The intensity of nurse stress is reflected in the language participants used to describe their
experiences and the vividness of their memories. The words “dread,” “awful,” “traumatizing,”
“failure,” “assault,” “terror,” “fear,” and “shame” appeared frequently in the data. Casting
this response against Lazarus and Folkman’s (1984) classic explanation that stress results when
‘demands exceed the personal and social resources an individual is able to mobilize’- study
findings lead us to question whether other nurses are also feeling that the demands of
immunizing needle resistant children exceed their ability to cope.
The comments reflect how the experience of forcing compliance from children generates ethical
and moral dilemmas for nurses. Bioethicists Hodges, Svoboda & Van Howe (2002) emphasized
how heightened scrutiny is essential in situations where children, who are unlikely to be able to
provide meaningful consent, are subjected to prophylactic interventions such as immunization.
And yet, the issue may not be formally addressed with explicit policies and procedures in the
practice arena. With the exception of the present study, the literature has not yet begun to
acknowledge that a problem exists.
Nurses’ descriptions of their memories of immunizing needle resistant children were consistent
with the moral distress Gunther and Thomas (2006) described in their exploration of patient care
events that were unforgettable to nurses. In both studies, nurses wondered whether they could or
should have done things differently even years later. Descriptions of their memories in the
present study also reflected a sense of powerlessness. Feelings of moral distress, powerlessness,
anxiety and anger all contribute to the stress and burnout Thomas (2009) identified as a
persistent issue among nurses. However, nurses’ stress related to immunizing needle resistant
children has not previously been included in discussions of moral distress.
This article presented findings from a naturalistic action research study that explored nurses’
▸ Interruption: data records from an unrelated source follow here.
(** An environment in which the API version is set and no call throws. *)
Definition example_env : Env :=
  {| apiVersion_get := λ _, Some 510;
     startNetwork_throws := λ _, false;
     createDatabase_throws := λ _, false;
     setNetworkOption_throws := λ _, false |}.

End Index.

(** ** What the statements speak of *)

(** The bytes a buffer views. *)
Definition buffer_bytes (h : heap) (v : JsValue) : option (list Z) :=
  match v with
  | JsBuffer data length => load h data length
  | _ => None
  end.

(** A native key-value element whose regions hold the bytes [item], each
    of a size that a buffer can have. *)
Definition kv_holds (h : heap) (e : FDBKeyValue) (item : list Z * list Z) : Prop :=
  load h (key e) (key_length e) = Some item.1
  ∧ key_length e ≤ kMaxLength
  ∧ load h (value e) (value_length e) = Some item.2
  ∧ value_length e ≤ kMaxLength.

(** A host [{key, value}] pair of buffers on blocks that were not in [h0],
    holding the bytes [item] in [h]. *)
Definition pair_copies (h0 h : heap) (v : JsValue) (item : list Z * list Z) : Prop :=
  ∃ pk pv,
    v = JsObject [("key"%string, JsBuffer pk (Z.of_nat (length item.1)));
                  ("value"%string, JsBuffer pv (Z.of_nat (length item.2)))]
    ∧ h0 !! pk.1 = None ∧ h0 !! pv.1 = None
    ∧ buffer_bytes h (JsBuffer pk (Z.of_nat (length item.1))) = Some item.1
    ∧ buffer_bytes h (JsBuffer pv (Z.of_nat (length item.2))) = Some item.2.

(** A watch whose callback is live and whose future, when the callback
    still holds one, has not been destroyed. *)
Definition watch_live (watch : Watch) (w : WatchWorld) : bool :=
  match callback watch with
  | Some cb =>
      match callbacks w !! cb with
      | Some c =>
          match getFuture c with
          | Some f => bool_decide (is_Some (futures w !! f))
          | None => true
          end
      | None => false
      end
  | None => true
  end.

(** ** Instances for examples *)

Definition example_host : Host :=
  {| uninit := λ i, 0xCD; String_NewFromUtf8 := λ bs, bs |}.

(** A client whose state is the error code it answers the next synchronous
    call with; its futures are numbered by transaction. *)
Definition example_client : FdbC Z :=
  {| fdb_transaction_get := λ tr _ _ _ _ n, (tr, n);
     fdb_transaction_get_read_version := λ tr _ n, (tr, n);
     fdb_transaction_get_versionstamp := λ tr _ n, (Pos.succ tr, n);
     fdb_transaction_get_committed_version := λ _ _ n, ((n, 7), 0);
     fdb_transaction_add_conflict_range := λ _ _ _ _ _ _ _ n, (n, 0) |}.
(** ** The behaviour catalogue *)

(** Modelled from the spec: the behaviour constants [config.A_*] /
    [Policy.A_*] are declared outside src/; the spec describes them as a
    closed enumeration of identifiers, so they are the constructors of an
    enumeration, one per name the two source files use.  [A_UNLISTED] stands
    for the catalogue entries that neither file names. *)
Inductive Behaviour : Type :=
| A_START
| A_END
| A_SILENCE
| A_PREINSTRUCTION
| A_CONCURRENTINSTRUCTIONPOSITIVE
| A_CONCURRENTINSTRUCTIONNEGATIVE
| A_POSTINSTRUCTIONPOSITIVE
| A_POSTINSTRUCTIONNEGATIVE
| A_QUESTIONING
| A_POSITIVEMODELING
| A_NEGATIVEMODELING
| A_FIRSTNAME
| A_HUSTLE
| A_PRAISE
| A_SCOLD
| A_CONSOLE
| A_PREINSTRUCTION_FIRSTNAME
| A_PREINSTRUCTION_QUESTIONING
| A_PREINSTRUCTION_PRAISE
| A_PREINSTRUCTION_POSITIVEMODELING
| A_PREINSTRUCTION_NEGATIVEMODELING
| A_PREINSTRUCTION_MANUALMANIPULATION
| A_POSITIVEMODELING_PREINSTRUCTION
| A_POSITIVEMODELING_PRAISE
| A_POSITIVEMODELING_QUESTIONING
| A_POSITIVEMODELING_HUSTLE
| A_POSITIVEMODELING_POSTINSTRUCTIONPOSITIVE
| A_POSITIVEMODELING_CONCURRENTINSTRUCTIONPOSITIVE
| A_NEGATIVEMODELING_POSTINSTRUCTIONNEGATIVE
| A_POSTINSTRUCTIONPOSITIVE_QUESTIONING
| A_POSTINSTRUCTIONPOSITIVE_FIRSTNAME
| A_POSTINSTRUCTIONPOSITIVE_POSITIVE_MODELING
| A_POSTINSTRUCTIONPOSITIVE_NEGATIVE_MODELING
| A_POSTINSTRUCTIONPOSITIVE_MANUALMANIPULATION
| A_POSTINSTRUCTIONNEGATIVE_QUESTIONING
| A_POSTINSTRUCTIONNEGATIVE_FIRSTNAME
| A_POSTINSTRUCTIONNEGATIVE_POSITIVEMODELING
| A_POSTINSTRUCTIONNEGATIVE_NEGATIVEMODELING
| A_POSTINSTRUCTIONNEGATIVE_MANUALMANIPULATION
| A_QUESTIONING_FIRSTNAME
| A_QUESTIONING_POSITIVEMODELING
| A_QUESTIONING_NEGATIVEMODELING
| A_PRAISE_FIRSTNAME
| A_SCOLD_FIRSTNAME
| A_SCOLD_POSITIVEMODELING
| A_CONSOLE_FIRSTNAME
| A_HUSTLE_FIRSTNAME
| A_CONCURRENTINSTRUCTIONPOSITIVE_QUESTIONING
| A_CONCURRENTINSTRUCTIONPOSITIVE_FIRSTNAME
| A_CONCURRENTINSTRUCTIONPOSITIVE_POSITIVEMODELING
| A_CONCURRENTINSTRUCTIONPOSITIVE_PRAISE
| A_CONCURRENTINSTRUCTIONPOSITIVE_MANUALMANIPULATION
| A_CONCURRENTINSTRUCTIONNEGATIVE_NEGATIVEMODELING
| A_CONCURRENTINSTRUCTIONNEGATIVE_FIRSTNAME
| A_CONCURRENTINSTRUCTIONNEGATIVE_MANUALMANIPULATION
| A_MANUALMANIPULATION_QUESTIONING
| A_MANUALMANIPULATION_PREINSTRUCTION
| A_MANUALMANIPULATION_POSITIVEMODELING
| A_MANUALMANIPULATION_CONCURRENTINSTRUCTIONNEGATIVE
| A_MANUALMANIPULATION_CONCURRENTINSTRUCTIONPOSITIVE
| A_MANUALMANIPULATION_CONSOLE
| A_MANUALMANIPULATION_FIRSTNAME
| A_MANUALMANIPULATION_HUSTLE
| A_MANUALMANIPULATION_POSTINSTRUCTIONNEGATIVE
| A_MANUALMANIPULATION_POSTINSTRUCTIONPOSITIVE
| A_MANUALMANIPULATION_PRAISE
| A_UNLISTED (code : nat).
perceptions of immunizing frightened and resistant children. In contrast to other studies that
focused mainly on recipients of vaccines, this project extends existing knowledge by describing
nurses’ reflections on their own experiences with immunizing by identifying four overarching
themes. This research found nurses experience stress when immunizing children who fear and
resist needle injection, the strength of child resistance and some adult behaviour creates an
ethical dilemma for nurses, some adult responses make immunizing difficult and unsafe and
resources to help nurses cope with these situations are inconsistent. This article calls for the
creation of more opportunities to explore whether or not immunizing needle resistant children is
a problem for other nurses. Articulating that a problem exists, that needle procedures are often
stressful and that the experience can leave nurses feeling morally and ethically conflicted is an
important first step. Further study could lead to more consistent support for nurses who are
responsible for immunizing children and to more positive outcomes for all.